DATA FOR REVIEW ▸
Lemma send_action_messages config match_message d entries sent :
  (∀ l rules, (l, rules) ∈ entries → PyDict.get l d = Some rules) →
  Eff.for_each (PyDict.keys entries)
    (λ action_label,
       match PyDict.get action_label d with
       | None => Eff.raise (KeyError action_label)
       | Some rules =>
           send_message sqs_client_send_message config.(actions_queue_url)
             (ActionMessage_to_aws_json
                (mkActionMessage match_message action_label rules))
       end) sent
  = sends
      (map (λ entry,
              mkSentMessage config.(actions_queue_url)
                (ActionMessage_to_aws_json
                   (mkActionMessage match_message entry.1 entry.2)))
         entries)
      sent.
Proof.
  unfold send_all. revert sent.
  induction entries as [| [l rules] entries IH]; intros sent Hget; simpl;
    [done |].
  unfold Eff.bind. rewrite (Hget l rules) by left. simpl.
  destruct (send_message _ _ _ sent) as [[e | []] sent']; [done |].
  apply IH. intros l' rules' Hin. apply Hget. by right.
Qed.

(** the loop body, step by step: decode the record, read the rules, hand
    the messages of the record to the queues *)
Lemma process_record_plan config sqs_record sent :
  process config sqs_record sent
  = match decoded sqs_record with
    | inl e => (inl e, sent)
    | inr match_message =>
        match ActionRule_get_all sent with
        | inl e => (inl e, sent)
        | inr action_rules =>
            sends (emitted iter action_rules config match_message) sent
        end
    end.
Proof.
  unfold decode, process_record, get_action_rules.
  unfold mbind, Eff_bind, Eff.bind, Eff.lift.
  destruct (json_loads_Message (body sqs_record)) as [e | message];
    [done |].
  simpl.
  destruct (MatchMessage_from_aws_json message) as [e | match_message];
    [done |].
  simpl. destruct (ActionRule_get_all sent) as [e | action_rules]; [done |].
  rewrite (send_action_messages config match_message _
             (get_actions_to_take iter match_message action_rules)).
  - unfold emitted, send_all. rewrite for_each_app.
    destruct (Eff.for_each _ _ sent) as [[e | []] sent']; [done |].
    simpl. unfold Eff.bind.
    by destruct (send_message _ _ _ sent') as [[e | []] sent''].
  - intros l rules Hin. apply entry_get; [| done].
    apply NoDup_keys_triggered.
Qed.

Lemma send_message_whole message sent :
  send_message sqs_client_send_message message.(QueueUrl)
    message.(MessageBody) sent
  = match sqs_client_send_message sent message with
    | Some e => (inl e, sent)
    | None => (inr tt, sent ++ [message])
    end.
Proof. by destruct message. Qed.

Lemma sends_cons message messages sent :
  sends (message :: messages) sent
  = match sqs_client_send_message sent message with
    | Some e => (inl e, sent)
    | None => sends messages (sent ++ [message])
    end.
Proof.
  unfold send_all. cbn [Eff.for_each]. unfold Eff.bind.
  rewrite send_message_whole.
  by destruct (sqs_client_send_message sent message).
Qed.

Lemma sends_accepted messages sent :
  (∀ log message, sqs_client_send_message log message = None) →
  sends messages sent = (inr tt, sent ++ messages).
Proof.
  intros Haccepts. revert sent.
  induction messages as [| message messages IH]; intros sent.
  - by rewrite app_nil_r.
  - rewrite sends_cons, Haccepts, IH. by rewrite <- app_assoc.
Qed.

ASSIGNMENT ▸ Output all of the records exactly, with nothing omitted.

YOUR RESPONSE ▸
Lemma send_action_messages config match_message d entries sent :
  (∀ l rules, (l, rules) ∈ entries → PyDict.get l d = Some rules) →
  Eff.for_each (PyDict.keys entries)
    (λ action_label,
       match PyDict.get action_label d with
       | None => Eff.raise (KeyError action_label)
       | Some rules =>
           send_message sqs_client_send_message config.(actions_queue_url)
             (ActionMessage_to_aws_json
                (mkActionMessage match_message action_label rules))
       end) sent
  = sends
      (map (λ entry,
              mkSentMessage config.(actions_queue_url)
                (ActionMessage_to_aws_json
                   (mkActionMessage match_message entry.1 entry.2)))
         entries)
      sent.
Proof.
  unfold send_all. revert sent.
  induction entries as [| [l rules] entries IH]; intros sent Hget; simpl;
    [done |].
  unfold Eff.bind. rewrite (Hget l rules) by left. simpl.
  destruct (send_message _ _ _ sent) as [[e | []] sent']; [done |].
  apply IH. intros l' rules' Hin. apply Hget. by right.
Qed.

(** the loop body, step by step: decode the record, read the rules, hand
    the messages of the record to the queues *)
Lemma process_record_plan config sqs_record sent :
  process config sqs_record sent
  = match decoded sqs_record with
    | inl e => (inl e, sent)
    | inr match_message =>
        match ActionRule_get_all sent with
        | inl e => (inl e, sent)
        | inr action_rules =>
            sends (emitted iter action_rules config match_message) sent
        end
    end.
Proof.
  unfold decode, process_record, get_action_rules.
  unfold mbind, Eff_bind, Eff.bind, Eff.lift.
  destruct (json_loads_Message (body sqs_record)) as [e | message];
    [done |].
  simpl.
  destruct (MatchMessage_from_aws_json message) as [e | match_message];
    [done |].
  simpl. destruct (ActionRule_get_all sent) as [e | action_rules]; [done |].
  rewrite (send_action_messages config match_message _
             (get_actions_to_take iter match_message action_rules)).
  - unfold emitted, send_all. rewrite for_each_app.
    destruct (Eff.for_each _ _ sent) as [[e | []] sent']; [done |].
    simpl. unfold Eff.bind.
    by destruct (send_message _ _ _ sent') as [[e | []] sent''].
  - intros l rules Hin. apply entry_get; [| done].
    apply NoDup_keys_triggered.
Qed.

Lemma send_message_whole message sent :
  send_message sqs_client_send_message message.(QueueUrl)
    message.(MessageBody) sent
  = match sqs_client_send_message sent message with
    | Some e => (inl e, sent)
    | None => (inr tt, sent ++ [message])
    end.
Proof. by destruct message. Qed.

Lemma sends_cons message messages sent :
  sends (message :: messages) sent
  = match sqs_client_send_message sent message with
    | Some e => (inl e, sent)
    | None => sends messages (sent ++ [message])
    end.
Proof.
  unfold send_all. cbn [Eff.for_each]. unfold Eff.bind.
  rewrite send_message_whole.
  by destruct (sqs_client_send_message sent message).
Qed.

Lemma sends_accepted messages sent :
  (∀ log message, sqs_client_send_message log message = None) →
  sends messages sent = (inr tt, sent ++ messages).
Proof.
  intros Haccepts. revert sent.
  induction messages as [| message messages IH]; intros sent.
  - by rewrite app_nil_r.
  - rewrite sends_cons, Haccepts, IH. by rewrite <- app_assoc.
Qed.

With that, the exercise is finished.